■ **Data for this task**:
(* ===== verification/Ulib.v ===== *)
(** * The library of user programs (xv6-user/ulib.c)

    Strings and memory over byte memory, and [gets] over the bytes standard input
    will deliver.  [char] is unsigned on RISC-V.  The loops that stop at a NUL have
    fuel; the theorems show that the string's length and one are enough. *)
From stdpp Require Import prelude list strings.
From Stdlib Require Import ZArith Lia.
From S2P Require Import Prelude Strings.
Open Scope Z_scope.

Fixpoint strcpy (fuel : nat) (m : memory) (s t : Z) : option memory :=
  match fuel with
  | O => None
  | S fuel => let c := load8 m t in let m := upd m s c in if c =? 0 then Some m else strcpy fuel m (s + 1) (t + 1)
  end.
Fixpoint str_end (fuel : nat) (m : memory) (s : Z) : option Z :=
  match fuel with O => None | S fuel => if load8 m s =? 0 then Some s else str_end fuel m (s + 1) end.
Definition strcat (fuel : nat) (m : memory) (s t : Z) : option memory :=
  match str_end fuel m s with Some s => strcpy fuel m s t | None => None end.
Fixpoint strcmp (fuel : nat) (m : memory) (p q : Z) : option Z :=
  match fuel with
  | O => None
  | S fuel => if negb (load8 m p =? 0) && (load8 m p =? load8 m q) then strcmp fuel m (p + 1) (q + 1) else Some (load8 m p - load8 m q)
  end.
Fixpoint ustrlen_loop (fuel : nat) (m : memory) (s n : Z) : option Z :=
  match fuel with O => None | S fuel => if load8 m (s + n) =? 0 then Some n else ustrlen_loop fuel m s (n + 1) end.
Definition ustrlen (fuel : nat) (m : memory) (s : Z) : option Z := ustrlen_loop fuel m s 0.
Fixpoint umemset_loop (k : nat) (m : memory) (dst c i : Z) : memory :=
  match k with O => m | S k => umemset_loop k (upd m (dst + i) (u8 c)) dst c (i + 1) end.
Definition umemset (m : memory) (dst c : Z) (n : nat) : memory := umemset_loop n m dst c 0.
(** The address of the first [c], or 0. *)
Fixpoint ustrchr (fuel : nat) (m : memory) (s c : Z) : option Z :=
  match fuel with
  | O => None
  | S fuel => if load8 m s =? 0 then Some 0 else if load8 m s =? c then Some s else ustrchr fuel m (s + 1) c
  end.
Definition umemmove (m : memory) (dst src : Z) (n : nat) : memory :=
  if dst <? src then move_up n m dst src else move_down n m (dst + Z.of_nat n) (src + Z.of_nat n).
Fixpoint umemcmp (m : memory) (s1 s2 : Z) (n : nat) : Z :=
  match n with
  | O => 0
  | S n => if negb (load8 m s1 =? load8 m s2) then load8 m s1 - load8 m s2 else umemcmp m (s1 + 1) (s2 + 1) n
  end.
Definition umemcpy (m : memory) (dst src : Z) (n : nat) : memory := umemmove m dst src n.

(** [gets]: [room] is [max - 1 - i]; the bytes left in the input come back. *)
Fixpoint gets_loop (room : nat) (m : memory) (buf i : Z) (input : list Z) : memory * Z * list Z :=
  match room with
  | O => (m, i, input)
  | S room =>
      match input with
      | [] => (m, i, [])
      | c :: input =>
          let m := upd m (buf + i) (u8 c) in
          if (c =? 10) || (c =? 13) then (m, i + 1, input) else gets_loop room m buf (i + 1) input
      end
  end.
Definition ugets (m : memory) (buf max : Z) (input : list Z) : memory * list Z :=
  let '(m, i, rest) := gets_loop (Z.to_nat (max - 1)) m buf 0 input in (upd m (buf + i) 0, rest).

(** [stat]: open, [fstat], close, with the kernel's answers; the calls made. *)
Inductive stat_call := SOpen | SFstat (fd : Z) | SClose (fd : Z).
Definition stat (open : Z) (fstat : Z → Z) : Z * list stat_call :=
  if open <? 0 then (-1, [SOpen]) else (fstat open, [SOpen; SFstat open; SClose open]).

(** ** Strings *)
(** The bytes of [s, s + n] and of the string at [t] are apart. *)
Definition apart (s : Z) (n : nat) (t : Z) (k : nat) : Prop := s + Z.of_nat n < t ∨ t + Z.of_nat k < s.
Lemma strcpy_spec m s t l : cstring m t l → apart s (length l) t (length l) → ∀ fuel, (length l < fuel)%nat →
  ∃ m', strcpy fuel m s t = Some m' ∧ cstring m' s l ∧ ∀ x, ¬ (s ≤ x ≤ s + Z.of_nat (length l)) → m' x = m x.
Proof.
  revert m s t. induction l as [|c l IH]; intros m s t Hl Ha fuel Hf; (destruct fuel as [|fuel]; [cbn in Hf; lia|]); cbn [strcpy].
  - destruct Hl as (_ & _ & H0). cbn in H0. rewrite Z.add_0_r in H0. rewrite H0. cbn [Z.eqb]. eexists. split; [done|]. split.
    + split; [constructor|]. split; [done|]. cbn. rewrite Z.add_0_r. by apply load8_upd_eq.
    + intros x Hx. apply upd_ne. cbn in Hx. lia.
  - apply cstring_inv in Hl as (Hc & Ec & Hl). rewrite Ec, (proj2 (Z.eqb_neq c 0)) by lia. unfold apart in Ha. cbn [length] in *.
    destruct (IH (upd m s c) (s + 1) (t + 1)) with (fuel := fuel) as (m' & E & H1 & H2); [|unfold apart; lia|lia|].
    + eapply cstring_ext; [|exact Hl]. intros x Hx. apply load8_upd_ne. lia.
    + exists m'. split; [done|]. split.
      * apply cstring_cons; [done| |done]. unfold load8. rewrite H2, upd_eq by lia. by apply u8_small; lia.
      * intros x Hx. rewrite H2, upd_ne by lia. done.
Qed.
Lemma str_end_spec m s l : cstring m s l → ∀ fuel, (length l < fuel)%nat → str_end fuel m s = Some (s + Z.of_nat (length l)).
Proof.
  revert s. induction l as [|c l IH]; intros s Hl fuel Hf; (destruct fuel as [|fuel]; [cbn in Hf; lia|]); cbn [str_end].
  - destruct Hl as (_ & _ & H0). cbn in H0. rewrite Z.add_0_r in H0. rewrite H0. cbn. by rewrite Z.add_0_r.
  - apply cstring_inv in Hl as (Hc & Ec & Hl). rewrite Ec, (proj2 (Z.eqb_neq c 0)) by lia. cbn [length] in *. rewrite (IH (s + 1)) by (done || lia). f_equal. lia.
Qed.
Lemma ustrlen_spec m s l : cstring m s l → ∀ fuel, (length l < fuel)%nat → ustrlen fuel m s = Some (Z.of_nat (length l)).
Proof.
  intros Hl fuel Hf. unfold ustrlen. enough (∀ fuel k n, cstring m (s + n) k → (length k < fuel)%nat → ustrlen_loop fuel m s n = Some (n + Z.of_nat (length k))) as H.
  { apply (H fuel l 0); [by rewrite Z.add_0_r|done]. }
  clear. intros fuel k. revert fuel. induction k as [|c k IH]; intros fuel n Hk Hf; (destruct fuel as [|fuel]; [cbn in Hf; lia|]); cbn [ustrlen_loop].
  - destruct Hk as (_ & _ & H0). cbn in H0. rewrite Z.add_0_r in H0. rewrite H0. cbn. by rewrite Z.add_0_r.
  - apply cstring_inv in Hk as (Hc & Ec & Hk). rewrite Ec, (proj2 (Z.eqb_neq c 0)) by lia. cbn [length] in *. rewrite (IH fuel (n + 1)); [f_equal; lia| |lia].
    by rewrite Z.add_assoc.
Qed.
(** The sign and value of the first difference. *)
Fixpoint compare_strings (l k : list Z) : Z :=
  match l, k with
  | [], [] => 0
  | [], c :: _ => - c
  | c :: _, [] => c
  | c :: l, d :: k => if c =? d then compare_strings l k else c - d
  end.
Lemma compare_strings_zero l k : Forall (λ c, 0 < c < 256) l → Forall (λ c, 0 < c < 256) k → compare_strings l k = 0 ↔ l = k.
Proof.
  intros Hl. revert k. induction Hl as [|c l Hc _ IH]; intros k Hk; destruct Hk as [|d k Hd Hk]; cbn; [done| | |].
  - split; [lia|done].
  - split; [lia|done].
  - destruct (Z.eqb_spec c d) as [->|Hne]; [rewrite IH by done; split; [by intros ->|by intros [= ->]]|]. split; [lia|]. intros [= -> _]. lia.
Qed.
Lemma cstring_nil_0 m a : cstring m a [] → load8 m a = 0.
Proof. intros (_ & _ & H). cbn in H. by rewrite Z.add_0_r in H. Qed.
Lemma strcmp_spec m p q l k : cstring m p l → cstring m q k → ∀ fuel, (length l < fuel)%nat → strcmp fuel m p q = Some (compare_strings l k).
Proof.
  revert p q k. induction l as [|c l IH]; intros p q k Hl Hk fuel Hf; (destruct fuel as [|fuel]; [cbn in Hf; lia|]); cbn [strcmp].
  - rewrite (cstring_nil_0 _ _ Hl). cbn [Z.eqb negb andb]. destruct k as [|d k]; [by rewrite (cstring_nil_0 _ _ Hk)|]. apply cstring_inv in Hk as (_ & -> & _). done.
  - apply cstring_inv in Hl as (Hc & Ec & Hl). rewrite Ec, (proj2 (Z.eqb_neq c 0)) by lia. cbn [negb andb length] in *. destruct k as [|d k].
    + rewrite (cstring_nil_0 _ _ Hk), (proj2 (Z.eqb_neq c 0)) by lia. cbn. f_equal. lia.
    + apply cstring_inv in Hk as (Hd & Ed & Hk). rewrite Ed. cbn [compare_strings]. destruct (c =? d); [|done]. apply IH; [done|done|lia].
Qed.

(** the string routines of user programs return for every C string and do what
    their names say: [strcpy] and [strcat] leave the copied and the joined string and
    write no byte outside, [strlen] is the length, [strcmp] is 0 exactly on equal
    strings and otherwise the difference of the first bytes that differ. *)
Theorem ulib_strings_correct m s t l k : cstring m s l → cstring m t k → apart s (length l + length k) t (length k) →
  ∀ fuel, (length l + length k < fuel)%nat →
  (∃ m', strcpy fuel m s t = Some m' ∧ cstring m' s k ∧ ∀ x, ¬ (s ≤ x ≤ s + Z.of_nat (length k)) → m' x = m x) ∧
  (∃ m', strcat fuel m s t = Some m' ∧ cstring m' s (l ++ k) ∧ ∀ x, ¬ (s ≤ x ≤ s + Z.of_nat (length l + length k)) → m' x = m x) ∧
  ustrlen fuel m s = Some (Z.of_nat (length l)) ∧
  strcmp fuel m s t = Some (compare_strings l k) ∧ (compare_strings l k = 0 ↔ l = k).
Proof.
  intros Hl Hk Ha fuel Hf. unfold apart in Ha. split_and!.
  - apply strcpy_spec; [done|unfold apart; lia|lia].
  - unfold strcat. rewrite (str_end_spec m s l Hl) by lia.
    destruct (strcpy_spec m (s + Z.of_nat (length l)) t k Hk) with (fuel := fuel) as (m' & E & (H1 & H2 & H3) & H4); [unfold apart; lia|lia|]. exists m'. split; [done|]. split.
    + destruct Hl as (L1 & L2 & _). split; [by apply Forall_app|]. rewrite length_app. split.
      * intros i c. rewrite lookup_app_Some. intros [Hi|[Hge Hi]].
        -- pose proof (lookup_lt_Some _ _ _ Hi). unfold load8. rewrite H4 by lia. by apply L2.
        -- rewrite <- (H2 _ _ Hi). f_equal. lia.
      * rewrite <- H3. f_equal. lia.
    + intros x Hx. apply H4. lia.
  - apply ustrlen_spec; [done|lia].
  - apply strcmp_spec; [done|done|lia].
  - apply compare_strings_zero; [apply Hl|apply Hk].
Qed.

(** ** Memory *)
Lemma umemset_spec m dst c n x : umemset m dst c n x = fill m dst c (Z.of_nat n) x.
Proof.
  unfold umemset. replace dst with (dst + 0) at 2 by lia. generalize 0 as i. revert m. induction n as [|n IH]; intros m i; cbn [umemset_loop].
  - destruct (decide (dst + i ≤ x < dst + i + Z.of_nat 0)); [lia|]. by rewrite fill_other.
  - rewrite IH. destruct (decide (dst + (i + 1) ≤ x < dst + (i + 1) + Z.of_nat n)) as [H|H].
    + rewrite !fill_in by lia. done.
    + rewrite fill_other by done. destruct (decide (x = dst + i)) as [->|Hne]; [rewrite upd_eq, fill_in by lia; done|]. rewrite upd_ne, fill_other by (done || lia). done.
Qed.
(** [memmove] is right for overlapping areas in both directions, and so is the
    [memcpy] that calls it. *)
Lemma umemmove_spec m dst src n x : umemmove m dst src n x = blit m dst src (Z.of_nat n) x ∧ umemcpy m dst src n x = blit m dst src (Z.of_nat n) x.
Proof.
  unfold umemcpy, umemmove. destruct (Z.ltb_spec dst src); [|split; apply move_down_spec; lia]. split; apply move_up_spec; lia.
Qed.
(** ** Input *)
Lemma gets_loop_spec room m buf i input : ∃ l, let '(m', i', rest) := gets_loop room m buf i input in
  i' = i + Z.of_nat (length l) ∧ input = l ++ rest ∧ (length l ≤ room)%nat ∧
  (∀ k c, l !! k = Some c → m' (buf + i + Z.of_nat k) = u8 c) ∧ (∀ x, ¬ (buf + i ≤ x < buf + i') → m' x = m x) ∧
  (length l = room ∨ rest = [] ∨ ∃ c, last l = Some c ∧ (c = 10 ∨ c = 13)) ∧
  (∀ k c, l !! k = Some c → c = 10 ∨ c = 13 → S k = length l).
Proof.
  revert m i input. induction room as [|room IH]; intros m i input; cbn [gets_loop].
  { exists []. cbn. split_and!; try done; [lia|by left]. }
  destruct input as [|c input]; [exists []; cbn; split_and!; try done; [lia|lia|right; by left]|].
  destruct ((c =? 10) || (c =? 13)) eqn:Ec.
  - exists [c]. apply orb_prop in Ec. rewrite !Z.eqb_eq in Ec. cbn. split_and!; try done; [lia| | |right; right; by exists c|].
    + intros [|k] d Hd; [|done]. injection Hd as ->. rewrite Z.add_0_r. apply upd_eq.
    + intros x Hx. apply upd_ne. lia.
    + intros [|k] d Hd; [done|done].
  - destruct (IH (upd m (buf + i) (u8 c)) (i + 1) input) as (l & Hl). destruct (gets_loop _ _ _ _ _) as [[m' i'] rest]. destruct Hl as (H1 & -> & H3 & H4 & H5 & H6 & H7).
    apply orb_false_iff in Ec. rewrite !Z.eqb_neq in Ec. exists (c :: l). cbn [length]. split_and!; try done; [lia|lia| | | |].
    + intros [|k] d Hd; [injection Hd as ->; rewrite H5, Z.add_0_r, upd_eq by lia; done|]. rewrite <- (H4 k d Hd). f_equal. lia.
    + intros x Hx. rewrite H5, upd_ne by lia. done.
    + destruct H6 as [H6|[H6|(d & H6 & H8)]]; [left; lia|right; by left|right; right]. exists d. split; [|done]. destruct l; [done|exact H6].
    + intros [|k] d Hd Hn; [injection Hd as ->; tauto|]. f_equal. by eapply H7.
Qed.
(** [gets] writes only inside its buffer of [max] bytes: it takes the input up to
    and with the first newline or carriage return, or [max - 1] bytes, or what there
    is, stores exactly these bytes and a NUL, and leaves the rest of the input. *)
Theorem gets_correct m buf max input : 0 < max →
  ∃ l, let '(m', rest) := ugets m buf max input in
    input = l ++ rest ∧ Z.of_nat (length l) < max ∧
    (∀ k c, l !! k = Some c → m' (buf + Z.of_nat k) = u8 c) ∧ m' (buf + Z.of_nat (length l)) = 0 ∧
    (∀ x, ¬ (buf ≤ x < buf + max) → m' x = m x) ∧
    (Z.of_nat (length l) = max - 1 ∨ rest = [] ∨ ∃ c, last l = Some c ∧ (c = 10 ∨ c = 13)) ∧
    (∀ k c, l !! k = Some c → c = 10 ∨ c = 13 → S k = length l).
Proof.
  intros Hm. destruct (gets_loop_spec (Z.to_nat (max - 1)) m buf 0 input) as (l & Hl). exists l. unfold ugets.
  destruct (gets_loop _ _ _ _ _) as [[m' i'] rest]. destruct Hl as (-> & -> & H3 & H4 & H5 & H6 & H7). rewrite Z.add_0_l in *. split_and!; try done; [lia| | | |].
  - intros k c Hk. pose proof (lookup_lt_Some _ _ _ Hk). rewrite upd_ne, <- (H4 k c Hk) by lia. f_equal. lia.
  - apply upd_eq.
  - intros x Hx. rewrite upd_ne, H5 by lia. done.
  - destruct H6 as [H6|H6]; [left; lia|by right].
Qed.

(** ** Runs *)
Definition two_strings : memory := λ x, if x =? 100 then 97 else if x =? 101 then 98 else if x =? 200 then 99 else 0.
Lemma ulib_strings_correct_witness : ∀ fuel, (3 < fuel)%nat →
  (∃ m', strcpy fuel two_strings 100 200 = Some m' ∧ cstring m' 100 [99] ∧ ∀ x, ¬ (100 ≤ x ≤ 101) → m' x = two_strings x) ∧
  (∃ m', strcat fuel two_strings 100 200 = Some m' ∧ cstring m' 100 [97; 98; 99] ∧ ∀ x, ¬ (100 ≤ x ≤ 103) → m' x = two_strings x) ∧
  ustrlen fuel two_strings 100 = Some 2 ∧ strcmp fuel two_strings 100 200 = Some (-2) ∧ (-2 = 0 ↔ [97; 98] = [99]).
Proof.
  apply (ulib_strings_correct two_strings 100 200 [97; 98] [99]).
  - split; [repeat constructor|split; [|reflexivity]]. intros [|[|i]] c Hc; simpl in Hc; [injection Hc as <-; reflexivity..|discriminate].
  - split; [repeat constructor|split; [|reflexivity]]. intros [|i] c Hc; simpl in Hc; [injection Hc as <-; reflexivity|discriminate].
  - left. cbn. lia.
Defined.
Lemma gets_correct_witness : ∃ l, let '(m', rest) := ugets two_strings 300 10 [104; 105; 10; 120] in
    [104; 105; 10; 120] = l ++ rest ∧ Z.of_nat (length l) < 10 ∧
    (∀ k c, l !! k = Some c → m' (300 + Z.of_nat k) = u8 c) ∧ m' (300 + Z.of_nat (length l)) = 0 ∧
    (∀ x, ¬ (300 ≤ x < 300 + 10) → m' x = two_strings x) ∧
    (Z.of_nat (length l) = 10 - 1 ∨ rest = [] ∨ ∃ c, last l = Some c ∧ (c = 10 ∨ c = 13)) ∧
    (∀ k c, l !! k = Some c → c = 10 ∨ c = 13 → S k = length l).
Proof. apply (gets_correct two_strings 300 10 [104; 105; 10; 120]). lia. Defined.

■ **Exercise instructions**:
Your response should be the exact lines running from the one with "as <-; reflexivity..|discriminate]." to the final line of the material above.

■ **Exercise result**:
  - split; [repeat constructor|split; [|reflexivity]]. intros [|[|i]] c Hc; simpl in Hc; [injection Hc as <-; reflexivity..|discriminate].
  - split; [repeat constructor|split; [|reflexivity]]. intros [|i] c Hc; simpl in Hc; [injection Hc as <-; reflexivity|discriminate].
  - left. cbn. lia.
Defined.
Lemma gets_correct_witness : ∃ l, let '(m', rest) := ugets two_strings 300 10 [104; 105; 10; 120] in
    [104; 105; 10; 120] = l ++ rest ∧ Z.of_nat (length l) < 10 ∧
    (∀ k c, l !! k = Some c → m' (300 + Z.of_nat k) = u8 c) ∧ m' (300 + Z.of_nat (length l)) = 0 ∧
    (∀ x, ¬ (300 ≤ x < 300 + 10) → m' x = two_strings x) ∧
    (Z.of_nat (length l) = 10 - 1 ∨ rest = [] ∨ ∃ c, last l = Some c ∧ (c = 10 ∨ c = 13)) ∧
    (∀ k c, l !! k = Some c → c = 10 ∨ c = 13 → S k = length l).
Proof. apply (gets_correct two_strings 300 10 [104; 105; 10; 120]). lia. Defined.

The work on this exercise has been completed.